Обоснования самосожжений, тщательная пропагандистская работа старообрядческих наставников приводили к тому, что лишь в немногих фольклорных текстах самосожжение расценивалось как своего рода безумие или следствие колдовских чар, приводящих к сумасшествию и мании самоубийства. Так, «в былое время раскольники брянских лесов, <…> если не могли словом убеждения склонить на свою сторону им почему-либо нужного человека и обратить в свою веру», то прибегали колдовству: «они давали этому человеку клюкву, напоенную некоторою отравою». Содержащееся в этой клюкве зелье оказывало на людей страшное воздействие: «если кто съедал, то получал желание идти в брянские скиты, а когда съевший оную видел огонь, то в исступлении бросался в него, так как здесь представлялся ему рай и сидящие в нем ангелы»[971]
. Этот сюжет впервые представлен в произведении ев. Димитрия Ростовского. У него описание зловещего чародейства, предшествующего самосожжению, дано в развернутом виде. Фольклорные тексты предоставляли как литераторам, так и обывателям обильную пищу для размышлений на мистические темы. В конце XVII в. в Шведской Карелии распространилось жуткое предание о том, как некий монах отрезал у мертвого ребенка руки и ноги и сжигал их. Из человеческого пепла он изготовил порошок, избавляющий людей от инстинктивного страха перед огнем и создающий у них болезненную склонность к самосожжению.
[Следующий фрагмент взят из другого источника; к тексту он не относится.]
(** Validating the update of a role binding never panics and accepts exactly
    the well-formed bindings (a supported role kind, a name that is a path
    segment, every subject named and of a known kind, service accounts with a
    DNS name) whose role reference is the old one's. *)
Theorem ValidateRoleBindingUpdate_spec b old :
  ∃ es, ValidateRoleBindingUpdate b old = Ret es ∧
    (es = [] ↔ roleRef_valid ["Role"; "ClusterRole"] (rb_RoleRef b) ∧
               Forall (subject_valid true) (rb_Subjects b) ∧ rb_RoleRef old = rb_RoleRef b).
Proof.
  unfold ValidateRoleBindingUpdate, ValidateRoleBinding, roleRefChanged.
  destruct (ValidateSubjects_spec (rb_Subjects b) true 0) as (es & -> & Hes). cbn.
  eexists. split; [done|]. rewrite !app_nil, ValidateRoleRef_spec, Hes.
  case_bool_decide; naive_solver.
Qed.

Lemma ValidateClusterRoleBinding_spec b :
  ∃ es, ValidateClusterRoleBinding b = Ret es ∧
    (es = [] ↔ roleRef_valid ["ClusterRole"] (crb_RoleRef b) ∧
               Forall (subject_valid false) (crb_Subjects b)).
Proof.
  unfold ValidateClusterRoleBinding.
  destruct (ValidateSubjects_spec (crb_Subjects b) false 0) as (es & -> & Hes). cbn.
  eexists. split; [done|]. rewrite !app_nil, ValidateRoleRef_spec, Hes. done.
Qed.
End validation_theorems.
Прежде чем его схватили, он успел испытать этот порошок на случайно подвернувшейся собаке, которая, съев снадобье, тотчас бросилась в огонь[972].Таким образом, почитание мест старообрядческих самосожжений являлось своеобразным продолжением дискуссии об «огненной смерти»[973]
, начавшейся среди старообрядческих наставников в конце XVII в. В то же время на формирование традиций поклонения местам массовых самоубийств оказала влияние давняя российская традиция почитания «святых мест». В них годами скапливалась разнообразная «информация о несчастьях – пожарах, нашествии змей, а также о страшных засухах или массовых болезнях, случившихся в данной местности»[974]. Такое вполне обычное для крестьянского сознания восприятие мест «гарей» в известной степени примиряло старообрядцев – противников и сторонников самосожжений.Память о самосожжениях среди противников старообрядчества
Представление о том, что одной из причин самосожжений стало желание прославиться, оставить о себе благоговейную память потомков устойчиво сохранялось среди противников старообрядчества и влияло на их литературное творчество. Впервые об этом со всей определенностью высказался в начале XVIII в. Феофан Прокопович. Некоторые из участников «гарей», полагал он, «прельщаются» грядущей славой, мечтая: «хвалим буду и блажим от всех, аще за сие постражду, напишется обо мне история, пронесется всюду похвала; не един, удивлялся, скажет обо мне: “великодушен муж был, мук лютых не убоялся!”»[975]
. Поэтому формирование в народной памяти негативного восприятия старообрядцев – участников «гарей» – превратилось в важнейшую задачу противостояния массовым самоубийствам.Последовательная пропагандистская работа, направленная на создание негативного образа старообрядцев-самосожигателей, началась, по сути дела, одновременно с первой волной самосожжений. Изначальные сведения об особом отношении власть предержащих к пепелищам самосожжений и стремлении каким-либо образом обозначить места «гарей» относятся к 1684 г., когда появился приговор Боярской Думы по громкому делу о многочисленных каргопольских старообрядцах-самосожигателях. В приговоре предписывалось построить на том месте, где жили погибшие в огне «раскольники», церковь во имя Воскресения и определить к ней «добрых священников и причетников, а не росколников и Божественному Писанию не противников»[976]
. По сути дела, это первый официальный документ, в котором содержалось указание на необходимость, пусть и косвенным образом, закрепить память о самосожжении. Ясно, что для многих местных жителей храм становился монументом в память о пострадавших за «древлее благочестие».